День был пасмурный, и, что самое отвратительное, было холодно. Осень давно кончилась, но зима еще не наступила, и потому была пустота: на деревьях и в воздухе было пусто, как на душе, когда кто-нибудь умирает. Казалось, что вот-вот пойдет снег, да и в воздухе пахло снегом, но почему-то пошел дождь, совсем ненужный и холодный. Дождь явно ошибся.
Мэри тоже ошиблась: в таком настроении лучше было не оставаться дома одной. Она должна была поехать с друзьями: у одного из них был день рождения, и они поехали отметить это великое событие. А Мэрико вот не поехала.
То был плохой и глупый день. Он таким был с самого начала, он таким родился.
Начался же он со скандала. Каждое утро был скандал – скандалили мама с папой, Маргарита и Гарик, и это было так же обязательно, как туалет и чашка кофе. Скандалы возникали неожиданно и разрушали все вокруг. В тот день скандал и вовсе показался невыносимым: может, из-за погоды. С раннего утра уже начались крики и ругательства. Отец кричал на мать, мать кричала на отца, и так все время… «Если б кто знал, как мне надоели эти скандалы», – думала Мэрико. Но она решила: когда они начинают ругаться, она тут же одевается и выходит на улицу. Она знала: когда она вернется, все будет уже позади…

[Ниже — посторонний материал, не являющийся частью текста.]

(** What [s.replace(c, new)] puts for the character [d] of [s]. *)
Definition replace_char_by (c : ascii) (new : string) (d : ascii) : string :=
  if bool_decide (d = c) then new else String d EmptyString.

(** What the four replacements of [escape_string], one after the other,
    make of one character. *)
Definition escape_char (c : ascii) : string :=
  if bool_decide (c = Ascii.ascii_of_nat 92) then bs +:+ bs
  else if bool_decide (c = Ascii.ascii_of_nat 10) then bs +:+ "n"
  else if bool_decide (c = Ascii.ascii_of_nat 12) then bs +:+ "f"
  else if bool_decide (c = Ascii.ascii_of_nat 34) then bs +:+ dq
  else String c EmptyString.

(** Reading the escapes back, as Lua reads a string literal: a backslash
    and the character behind it stand for one character. *)
Fixpoint unescape (s : string) : string :=
  match s with
  | EmptyString => EmptyString
  | String c EmptyString => String c EmptyString
  | String c (String x s' as t) =>
      if bool_decide (c = Ascii.ascii_of_nat 92) then
        String
          (if bool_decide (x = "n"%char) then Ascii.ascii_of_nat 10
           else if bool_decide (x = "f"%char) then Ascii.ascii_of_nat 12
           else x)
          (unescape s')
      else String c (unescape t)
  end.

(** The double quote, and what [sanitize_varname] puts for one character
    of a name that is no identifier. *)
Definition dqc : ascii := Ascii.ascii_of_nat 34.
Definition quote_char (c : ascii) : string := replace_char_by dqc (bs +:+ dq) c.

(** The name [pingvar] sanitizes. *)
Definition reserved_prefixed (v : string) : string :=
  if startswith v "__" then "__" +:+ v else v.

(** A name that [pingvar] counts and sanitizes: no dot, no [__PTLE_]. *)
Definition ordinary (v : string) : Prop :=
  contains_char "." v = false /\ startswith v "__PTLE_" = false.

(** A computation that, when it returns, leaves the context related by [R]
    to the one it started from. *)
Definition preserves (R : Ctx -> Ctx -> Prop) {A} (m : M A) : Prop :=
  forall c a c', m c = Ok (a, c') -> R c c'.

(** The callees of [rec] do. *)
Definition rec_preserves (R : Ctx -> Ctx -> Prop) (rec : Rec) : Prop :=
  (forall e, preserves R (rec_decode_rvalue rec e))
  /\ (forall p b, preserves R (rec_transpile_commands rec p b))
  /\ (forall cmd s f e, preserves R (rec_op_block rec cmd s f e)).

(** What a relation between the context before and the context after has
    to satisfy to hold across a compilation: it is a preorder, it holds
    across each update the compiler makes, and leaving an indentation
    level that was entered restores it. *)
Record invariant (tile_ids : gmap string Z) (R : Ctx -> Ctx -> Prop) : Prop :=
  mk_invariant {
  inv_refl : forall c, R c c;
  inv_trans : forall c1 c2 c3, R c1 c2 -> R c2 c3 -> R c1 c3;
  inv_indent : forall c d c1,
    R (set_indent (indent c + d) c) c1 ->
    R c (set_indent (indent c1 + - d) c1);
  inv_funccache : forall c v, R c (set_funccache v c);
  inv_evobjs : forall c v, R c (set_evobjs v c);
  inv_errors : forall c msg, R c (set_errors (errors c ++ [msg]) c);
  inv_var_usage : forall c v,
    R c (set_var_usage (<[v := usage_count c v + 1]> (var_usage c)) c);
  inv_vars : forall c v, R c (set_vars (vars c ∪ {[v]}) c);
  inv_script_tags : forall c k v,
    script_tags c !! k = None ->
    R c (set_script_tags (<[k := v]> (script_tags c)) c);
  inv_ext_ptl : forall c k v, R c (set_ext_ptl (<[k := v]> (ext_ptl c)) c);
  inv_ext_pdxinfo : forall c k v,
    R c (set_ext_pdxinfo (<[k := v]> (ext_pdxinfo c)) c);
  inv_store : forall c a name id,
    tile_ids !! name = Some id ->
    R c (store_operand a 1 (NList [NStr "optimized-id"; NInt id; NStr name]) c);
}.

(** What it has to satisfy besides to hold across a handler: it holds
    across the updates [transpile_event] makes itself. *)
Record handler_invariant (R : Ctx -> Ctx -> Prop) : Prop :=
  mk_handler_invariant {
  inv_self_evnames : forall c v, R c (set_self_evnames v c);
  inv_comments_block : forall c v, R c (set_comments_block v c);
  inv_root_evobj : forall c v, R c (set_root_evobj v c);
  inv_full_mimics : forall c x,
    R c (set_full_mimics (full_mimics c ++ [x]) c);
}.

(** The fields a block's compilation hands back as it found them. *)
Definition block_frame (c c' : Ctx) : Prop :=
  indent c' = indent c /\ full_mimics c' = full_mimics c
  /\ comments_block c' = comments_block c
  /\ self_evnames c' = self_evnames c /\ root_evobj c' = root_evobj c.

(** What a compilation only ever adds to. *)
Definition accumulates (c c' : Ctx) : Prop :=
  errors c `prefix_of` errors c'
  /\ vars c ⊆ vars c'
  /\ (forall v, usage_count c v <= usage_count c' v)
  /\ script_tags c ⊆ script_tags c'.

(** A command as the compiler may leave it: as it was, or with its first
    operand replaced by the marker of a known tile. *)
Definition retargeted (tile_ids : gmap string Z) (n n' : node) : Prop :=
  n' = n
  \/ exists l name id,
       n = NList l /\ tile_ids !! name = Some id
       /\ n' = NList (<[1%nat := optimized_id id name]> l).

(** The block table, command by command. *)
Definition same_program (tile_ids : gmap string Z) (c c' : Ctx) : Prop :=
  Forall2 (Forall2 (retargeted tile_ids)) (blocks c) (blocks c').

(** The key [add_script_tag] files a routing tag under. *)
Definition script_tag_id (scriptsrc name : string) : string :=
  "__OPTTAG__" +:+ replace (replace (scriptsrc +:+ "_" +:+ name) "-" "_") " " "_".

(** The number of occurrences of a character. *)
Fixpoint count_char (c : ascii) (s : string) : nat :=
  match s with
  | EmptyString => O
  | String d s' => ((if bool_decide (c = d) then 1 else 0) + count_char c s')%nat
  end.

Итак, ее тот день начался со скандала. Мэрико громко хлопнула дверью и вышла во двор – она всегда шла в школу через двор. Было холодно, и накрапывал дождь; в воздухе пахло снегом. Деревья стояли теперь голые и замерзшие, свои худые руки устремив к небу, как бы моля небо о пощаде, но оттуда нечего было ждать: небо было закрыто тучами, до неба не доходило ничего: ни проклятие, ни мольба. Когда смотришь на голые деревья, сжимается сердце и бывает больно: осень умерла, а когда кто-нибудь умирает, всегда бывает больно.
У нее на глазах были слезы; она плакала, может, из-за скандала родителей: наверное, мама опять весь день будет пить валокордин, а папа вернется домой вечером пьяный и начнется все сначала…
Во дворе дома Мэрико встретила старушку, которую она очень любила. Она жила на первом этаже, и каждое утро, встретив Мэрико, она подолгу разговаривала с ней. Бывало, что из-за нее Мэри даже опаздывала в школу, но ее это устраивало: у старушки была очень приятная и добрая улыбка.
Старушка и в тот день ее остановила.
– Ты что, плачешь? – спросила она сразу.
– Это от холода, – ответила Мэри.
– Врешь, – сказала старушка. – У вас опять был скандал?
– Да.
– Вот поэтому ты и плачешь.
Мэрико кивнула в знак согласия.
– Не плачь, – сказала старушка. – Они ссорятся, скандалят, потом все забывают и мирятся, а ты страдаешь и мучаешь себя. Не плачь…
Минуту они стояли молча, потом старушка сказала:
– Когда они ссорятся, приходи ко мне в гости поиграть на пианино, хорошо?
Мэри опять кивнула. Великолепно: значит, она не будет шататься по улицам и мерзнуть, когда Марго и Гарик ссорятся!
– Я обязательно приду!
– Приходи, я буду рада… А ты куда-то шла?
– В школу, – ответила Мэрико и улыбнулась. Старушка ее каждое утро спрашивала: «Куда ты идешь?»
– Ну, иди, иди, не опоздай, – сказала она теперь.
– До свидания.
– Бог с тобой, – заключила старушка.
Мэри уже не плакала, и слезы высохли. Теперь скандалы и ссоры казались какими-то очень далекими, будто за очень высокой стеной, и этой высокой стеной была та маленькая старушка, которая жила на первом этаже. До нее все было мрачно, серо, пасмурно, а после нее – наоборот: все казалось легким, чистым.